Gamaleldin F. Elsayed, Shreya Shankar|arXiv (Cornell University)|2018. 02. 22.
Adversarial Robustness in Machine Learning인용 수 155
한 줄 요약

CNN 간에 전이되는 적대적 섭동은 시간 제한 인간 판단에 편향을 주고 오류율을 높일 수 있으며, 기계와 인간 시각 간에 공유되는 실패 모드를 드러낸다.

ABSTRACT

Machine learning models are vulnerable to adversarial examples: small changes to images can cause computer vision models to make mistakes such as identifying a school bus as an ostrich.

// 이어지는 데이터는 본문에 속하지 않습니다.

(* ===== verification/ProviderMain.v ===== *)
(** * The provider program

    nodes/provider/main.go: the whole main function as a process over the node
    of Host.v, with its flags.  The content store, the Ethereum node and the
    peer's key are arguments. *)

From S2P Require Import Prelude Sha256 Content Merkle ContentEngine ProofEngine Tickets Crypto AvailWire Session Push Bridge Paths Identity Discovery Nodes Process Host.

(** ** Flags *)

(** The probability of a corrupt chunk is in ten-thousandths. *)
Record ProviderFlags := {
  pf_port : Z; pf_wsPort : Z; pf_storePath : string; pf_bootstrapAddr : string; pf_relayAddr : string;
  pf_forceRelay : bool; pf_republishHours : Z; pf_corruptProb : Z; pf_identityPath : string;
  pf_allowPush : bool; pf_pushAuthPolicy : string; pf_pushAllowedPublishers : string;
  pf_ethRPC : string; pf_entropyAddr : string; pf_enableAvailability : bool; pf_roleName : string;
}.
Definition provider_defaults : ProviderFlags := {|
  pf_port := 4001; pf_wsPort := 4002; pf_storePath := "./provider_store"; pf_bootstrapAddr := ""; pf_relayAddr := "";
  pf_forceRelay := false; pf_republishHours := 12; pf_corruptProb := 0; pf_identityPath := "";
  pf_allowPush := true; pf_pushAuthPolicy := "open"; pf_pushAllowedPublishers := "";
  pf_ethRPC := ""; pf_entropyAddr := ""; pf_enableAvailability := true; pf_roleName := "Core Storage Provider" |}.

(** [time.Duration(h) * time.Hour]. *)
Definition Hour : Z := 3600 * 10 ^ 9.
Definition Minute : Z := 60 * 10 ^ 9.
Definition hours (h : Z) : Z := i64 (h * Hour).

Section provider_main.
Context {KC : KeyCodec} {ED : Ed25519} {MC : ManifestCodec} {GE : GoEthereum} {GC : GethCommon}.
Context {D : Type} {DH : Dht D} (lp : Platform (KC := KC)).
#[local] Abbreviation proc := (proc (Node (KC := KC) (D := D))).
#[local] Open Scope process_scope.

(** The outcomes of [os.MkdirAll], [ethclient.DialContext], [ChainID] and
    [priv.Raw], the store, and [ed25519.NewKeyFromSeed]. *)
Record ProviderEnv := {
  pe_mkdir : result ();
  pe_dial : string → result ();
  pe_chainID : result Z;
  pe_raw : PrivKey → result (list byte);
  pe_seed : list byte → list byte;
  pe_store : FS;
}.
Context (env : ProviderEnv).

(** Entries that do not decode are dropped. *)
Definition allowed_publishers (entries : string) : list string :=
  if decide (entries = ""%string) then []
  else omap (λ s, match lp_Decode lp (TrimSpace s) with Ok pid => Some pid | Err _ => None end) (Split entries x2c).

(** The push handler the flags ask for. *)
Definition push_policy (f : ProviderFlags) : PushPolicy :=
  push_NewStreamHandler (pf_allowPush f) (pf_pushAuthPolicy f) (allowed_publishers (pf_pushAllowedPublishers f)).

Definition wants_tickets (f : ProviderFlags) : bool :=
  bool_decide (pf_ethRPC f ≠ ""%string ∧ pf_entropyAddr f ≠ ""%string).
Definition ticket_signer (f : ProviderFlags) (chainID : Z) : TicketSigner :=
  NewTicketSigner None chainID (HexToAddress (pf_entropyAddr f)).

(** The chunk handler is registered without a ticket handler and gets one when
    the Ethereum node has answered. *)
Definition serve_chunks (f : ProviderFlags) : proc () :=
  modify (acts (Serves (ChunkService None))) ;;;
  when (wants_tickets f)
    (or_fatal (pe_dial env (pf_ethRPC f)) ;;;
     do! chainID ← or_fatal (pe_chainID env) in
     modify (acts (Serves (ChunkService (Some (ticket_signer f chainID)))))).

Definition serve_availability (f : ProviderFlags) (priv : PrivKey) (self : string) : proc () :=
  when (pf_enableAvailability f)
    match start_engine (pe_seed env) self (pe_raw env priv) (pe_store env) with
    | None => returns tt
    | Some engine => modify (acts (Serves (AvailabilityService engine)))
    end.

(** From the store to the signal that ends the program. *)
Definition provider_body (f : ProviderFlags) (priv : PrivKey) (self : string) : proc () :=
  or_fatal (pe_mkdir env) ;;;
  serve_chunks f ;;;
  modify (acts (Serves (PushService (push_policy f)))) ;;;
  when (pf_allowPush f) (modify (acts (Spawned (Heartbeat (10 * Minute))))) ;;;
  modify (acts (Spawned (Republisher (hours (pf_republishHours f))))) ;;;
  serve_availability f priv self.

Definition provider_main (f : ProviderFlags) : proc () :=
  with_node lp (pf_port f) (pf_wsPort f) (pf_identityPath f) (pf_bootstrapAddr f) (pf_relayAddr f) (pf_forceRelay f)
    (provider_body f).

(** ** What a running provider does *)

(** What the body adds when it returns, latest first. *)
Definition provider_acts (f : ProviderFlags) (priv : PrivKey) (self : string) : list (action PrivKey) :=
  (match start_engine (pe_seed env) self (pe_raw env priv) (pe_store env) with
   | Some engine => if pf_enableAvailability f then [Serves (AvailabilityService engine)] else []
   | None => []
   end) ++
  [Spawned (Republisher (hours (pf_republishHours f)))] ++
  (if pf_allowPush f then [Spawned (Heartbeat (10 * Minute))] else []) ++
  [Serves (PushService (push_policy f))] ++
  (match pe_chainID env with
   | Ok chainID => if wants_tickets f then [Serves (ChunkService (Some (ticket_signer f chainID)))] else []
   | Err _ => []
   end) ++
  [Serves (ChunkService None)].

Lemma provider_body_spec f priv self w :
  let '(o, w') := provider_body f priv self w in
  if bool_decide (pe_mkdir env = Ok tt ∧
       (wants_tickets f = true → pe_dial env (pf_ethRPC f) = Ok tt ∧ is_ok (pe_chainID env) = true))
  then o = Returns tt ∧ nd_acts w' = provider_acts f priv self ++ nd_acts w
  else o = Exits 1 ∧ (nd_acts w' = nd_acts w ∨ nd_acts w' = Serves (ChunkService None) :: nd_acts w).
Proof.
  unfold provider_body, serve_chunks, serve_availability, provider_acts, pbindp, modify, when, returns, or_fatal, fatal, exit.
  destruct (pe_mkdir env) as [[]|]; [|rewrite bool_decide_eq_false_2 by naive_solver; split; [done|by left]].
  destruct (wants_tickets f).
  - destruct (pe_dial env _) as [[]|]; [|rewrite bool_decide_eq_false_2 by naive_solver; split; [done|by right]].
    destruct (pe_chainID env) as [ch|]; [|rewrite bool_decide_eq_false_2 by naive_solver; split; [done|by right]].
    rewrite bool_decide_eq_true_2 by done.
    destruct (pf_allowPush f), (pf_enableAvailability f), (start_engine _ _ _ _); done.
  - rewrite bool_decide_eq_true_2 by done. destruct (pe_chainID env);
      destruct (pf_allowPush f), (pf_enableAvailability f), (start_engine _ _ _ _); done.
Qed.

Lemma provider_body_returns f priv self w w' :
  provider_body f priv self w = (Returns tt, w') → nd_acts w' = provider_acts f priv self ++ nd_acts w.
Proof.
  intros H. pose proof (provider_body_spec f priv self w) as Hs. rewrite H in Hs.
  destruct (bool_decide _); [by destruct Hs|]. by destruct Hs.
Qed.

(** Without a ticket verifier the chunk service delivers to everyone. *)
Definition unpaid (a : action PrivKey) : Prop :=
  match a with Serves (ChunkService None) => True | Serves _ | Spawned _ => False | _ => True end.

Lemma provider_body_exits f priv self : exits_with unpaid (provider_body f priv self).
Proof.
  intros w. pose proof (provider_body_spec f priv self w) as Hs. destruct (provider_body f priv self w) as [o w'].
  destruct (bool_decide _); destruct Hs as [-> Hs]; cbn [fst snd]; [left; by eexists|right]. split; [done|].
  destruct Hs as [Hs|Hs]; [exists []|eexists [_]]; (split; [exact Hs|]); by repeat constructor.
Qed.

(** C37: A provider that runs until it is stopped has opened one node with its
    identity and the addresses of its flags, then served chunks, pushes under
    exactly the policy of its flags and, when its key is usable, challenges with
    a proof engine over its store, announced itself only if it accepts pushes,
    and closed the node.  Tickets are checked exactly when both Ethereum flags
    are set.  The push service lets a peer in exactly when pushing is allowed
    and the policy is not [allowlist] or the peer is on the list. *)
Theorem provider_serves f w w' :
  provider_main f w = (Returns tt, w') →
  ∃ priv self opts joined,
    node_options lp (pf_port f) (pf_wsPort f) (Some priv) (pf_relayAddr f) (pf_forceRelay f) = Ok opts ∧
    lp_New lp opts = Ok self ∧ Forall joining joined ∧
    nd_acts w' = [HostClosed; DhtClosed] ++ provider_acts f priv self ++ joined ++ HostOpened opts :: nd_acts w ∧
    (wants_tickets f = true → ∃ chainID, pe_chainID env = Ok chainID ∧
       Serves (ChunkService (Some (ticket_signer f chainID))) ∈ nd_acts w') ∧
    (∀ peer st, handleStream (push_policy f) peer st = Ret (st, true) ↔
       pf_allowPush f = true ∧
       (pf_pushAuthPolicy f = "allowlist"%string → peer ∈ allowed_publishers (pf_pushAllowedPublishers f))).
Proof.
  intros H. pose proof H as H0. apply with_node_returns in H0 as (priv & opts & self & joined & w1 & w2 & Ho & Hn & E1 & Fj & Hb & ->).
  pose proof (provider_body_spec f priv self w1) as Hs. rewrite Hb in Hs.
  exists priv, self, opts, joined. split; [done|]. split; [done|]. split; [done|].
  assert (Ew : nd_acts (close_node w2) =
    [HostClosed; DhtClosed] ++ provider_acts f priv self ++ joined ++ HostOpened opts :: nd_acts w).
  { cbn [close_node acts nd_acts app]. by rewrite (provider_body_returns _ _ _ _ _ Hb), E1. }
  split; [exact Ew|]. split.
  - intros Hw. case_bool_decide as Hc; [|by destruct Hs]. destruct Hc as [_ Hc]. destruct (Hc Hw) as [_ Hid].
    unfold provider_acts in Ew. destruct (pe_chainID env) as [ch|]; [|done]. exists ch. split; [done|].
    rewrite Ew, Hw. set_solver.
  - clear Hs. intros peer st. unfold handleStream. cbn [push_policy push_NewStreamHandler pp_allowPush pp_authPolicy pp_allowedPublishers].
    destruct (pf_allowPush f); cbn [negb]; [|naive_solver]. unfold AuthPolicyAllowlist. case_decide as Hd.
    + split; [done|]. intros [_ Hin]. destruct Hd as [Hp Hd]. destruct Hd. apply elem_of_list_to_set. by apply Hin.
    + split; [|done]. intros _. split; [done|]. intros Hp.
      destruct (decide (peer ∈ allowed_publishers (pf_pushAllowedPublishers f))) as [|Hn']; [done|]. destruct Hd.
      split; [done|]. by rewrite elem_of_list_to_set.
Qed.

(** A provider that gives up, for whatever reason, exits with status 1; it never
    accepted a push, never answered a challenge and never announced itself, but
    it may have delivered chunks without asking for tickets. *)
Theorem provider_gives_up f w c w' :
  provider_main f w = (Exits c, w') →
  c = 1 ∧ ∃ new, nd_acts w' = new ++ nd_acts w ∧ Forall unpaid new.
Proof.
  intros H. assert (Hx : exits_with unpaid (provider_main f)).
  { apply with_node_exits; [by intros []|apply provider_body_exits]. }
  destruct (Hx w) as [[a Ha]|[Hc Hn]]; rewrite H in *; cbn in *; [done|]. by injection Hc as ->.
Qed.

(** A provider comes up whenever what it needs is there. *)
Theorem provider_starts f w fs priv opts self :
  identity_of lp (pf_identityPath f) (nd_files w) = (fs, Ok priv) →
  node_options lp (pf_port f) (pf_wsPort f) (Some priv) (pf_relayAddr f) (pf_forceRelay f) = Ok opts →
  lp_New lp opts = Ok self → lp_newDHT lp = Ok tt →
  (pf_bootstrapAddr f ≠ ""%string → ∃ info d, lp_AddrInfoFromString lp (pf_bootstrapAddr f) = Ok info ∧
     Bootstrap self (lp_connect lp) [info] (nd_dht w) = (d, Ok tt)) →
  pe_mkdir env = Ok tt →
  (wants_tickets f = true → pe_dial env (pf_ethRPC f) = Ok tt ∧ is_ok (pe_chainID env) = true) →
  ∃ w', provider_main f w = (Returns tt, w').
Proof.
  intros Hid Ho Hn Hd Hb Hm He. unfold provider_main.
  destruct (with_node_starts lp (pf_port f) (pf_wsPort f) (pf_identityPath f) (pf_bootstrapAddr f) (pf_relayAddr f)
    (pf_forceRelay f) (provider_body f) w fs priv opts self) as [w1 ->]; try done.
  pose proof (provider_body_spec f priv self w1) as Hs. unfold deferring.
  destruct (provider_body f priv self w1) as [o w2]. rewrite bool_decide_eq_true_2 in Hs by done.
  destruct Hs as [-> _]. by eexists.
Qed.
End provider_main.

(** A ticker needs a positive interval; [time.NewTicker] panics otherwise, in the
    goroutine of the republisher, which ends the provider.  An interval of zero
    hours, or of more than about 292 years, does that. *)
Theorem republish_interval h :
  (0 < h <= 2562047 → 0 < hours h) ∧ hours 0 = 0 ∧ hours 2562048 < 0.
Proof.
  split_and!; [|done|by vm_compute]. intros Hh. unfold hours, Hour. rewrite i64_id; [lia|]. unfold is_i64. lia.
Qed.

(** ** Witness *)

Definition toy_provider_env : ProviderEnv (KC := ToyKeyCodec) := {|
  pe_mkdir := Ok tt; pe_dial _ := Ok tt; pe_chainID := Ok 31337; pe_raw k := Ok k; pe_seed s := s; pe_store := ∅ |}.
Definition toy_provider_flags : ProviderFlags := {|
  pf_port := 4001; pf_wsPort := 0; pf_storePath := "./provider_store"; pf_bootstrapAddr := "/ip4/10.0.0.9/tcp/4003";
  pf_relayAddr := ""; pf_forceRelay := false; pf_republishHours := 12; pf_corruptProb := 0; pf_identityPath := "id.key";
  pf_allowPush := true; pf_pushAuthPolicy := "allowlist"; pf_pushAllowedPublishers := "alice, bob";
  pf_ethRPC := "http://127.0.0.1:8545"; pf_entropyAddr := "0x01"; pf_enableAvailability := true; pf_roleName := "p" |}.

Lemma provider_serves_witness :
  ∃ w', provider_main toy_platform toy_provider_env toy_provider_flags toy_node = (Returns tt, w') ∧
    (∀ st, handleStream (push_policy toy_platform toy_provider_flags) "bob" st = Ret (st, true)) ∧
    ∀ st, handleStream (push_policy toy_platform toy_provider_flags) "mallory" st ≠ Ret (st, true).
Proof.
  assert (∃ w', provider_main toy_platform toy_provider_env toy_provider_flags toy_node = (Returns tt, w')) as [w' Hw].
  { eapply provider_starts; [reflexivity|reflexivity|reflexivity|reflexivity| |reflexivity|by intros _].
    intros _. eexists _, _. split; reflexivity. }
  exists w'. split; [exact Hw|].
  destruct (provider_serves toy_platform toy_provider_env toy_provider_flags toy_node w' Hw)
    as (priv & self & opts & joined & _ & _ & _ & _ & _ & H).
  assert (E : allowed_publishers toy_platform (pf_pushAllowedPublishers toy_provider_flags) = ["alice"; "bob"]%string)
    by (vm_compute; reflexivity).
  split; intros st.
  - apply H. rewrite E. split; [done|]. intros _. by apply (bool_decide_unpack _).
  - rewrite H, E. intros [_ Hin]. by apply (bool_decide_pack _) in Hin.
Defined.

However, it is still an open question whether humans are prone to similar mistakes. Here, we address this question by leveraging recent techniques that transfer adversarial examples from computer vision models with known parameters and architecture to other models with unknown parameters and architecture, and by matching the initial processing of the human visual system. We find that adversarial examples that strongly transfer across computer vision models influence the classifications made by time-limited human observers.

연구 동기 및 목표

  • 컴퓨터 비전 모델을 속이는 적대적 예제가 시간 제약 하에서도 인간 지각에 영향을 주는지 조사한다.
  • 초기 인간 시각 처리 과정을 CNN 입력과 일치시켜 머신러닝과 신경과학을 연결한다.
  • 여러 CNN 앙상블로부터 시간 제한 인간 관찰자에게로의 적대적 섭동의 전이 가능성을 측정한다.

제안 방법

  • 인셉션(Inception) 및 레스넷(ResNet) 변형을 포함한 10개의 CNN 모델 앙상블을 구성하고, 인간의 초기 시야를 모방하기 위해 망막 전처리 계층을 적용한다.
  • 모델 앙상블 전반에서 잘못 분류를 유발하도록 유계된 L-∞ 노름으로 표적화된 적대적 섭동을 생성한다.
  • 모델 아키텍처나 매개변수에 대한 접근을 필요로 하지 않는 블랙박스 적대적 공격 방식을 사용한다.
  • 이미지를 마스크로 짧게 제시하여 시간 제한 인간 피험자에게 피드포워드 처리와 상향식(top-down) 영향 제한을 모방한다.
  • 여러 이미지 그룹(pets, vegetables, hazards)에 대해 2-대 선택 강제 과제에서 인간의 판단을 평가한다.
  • 지배 조건(원본 이미지, 뒤집기) 및 거짓 조건과 대조하여 지각적 영향을 분리한다.

실험 결과

연구 질문

  • RQ1CNN 간에 전이되는 적대적 예제가 시간 제한 인간 지각에 편향을 주는가?
  • RQ2망막과 유사한 전처리가 인간으로의 적대적 섭동 전이과정에 어떤 영향을 미치는가?
  • RQ3짧은 제시 기간에서 적대적 섭동이 인간의 정확도와 판단 시간에 미치는 영향은 무엇인가?
  • RQ4참된 클래스가 이용 가능할 때도 적대적 섭동이 잘못된 선택을 강요할 수 있는가?

주요 결과

  • 시간 제한 인간으로 전이된 적대적 섭동은 대상이 된 잘못된 클래스로 선택을 편향시킨다.
  • 적대적 이미지는 깨끗한 이미지에 비해 인간의 정확도를 감소시켰고, 섭동은 수직 반전(플립) 대조보다 강했다.
  • 적대적 조건에서 반응 시간이 증가했고, 더 빠른 판단은 목표 클래스에 더 강한 편향을 보였다.
  • 인간으로의 전이 성공은 이미지 그룹에 따라 달랐으며, 위험 이미지가 애완동물보다 더 강한 편향을 보였고, 애완동물이 채소보다 더 강했다.
  • 정답 클래스가 가능하더라도 적대적 섭동은 기본 이미지 조건을 넘는 오류율을 증가시켰다.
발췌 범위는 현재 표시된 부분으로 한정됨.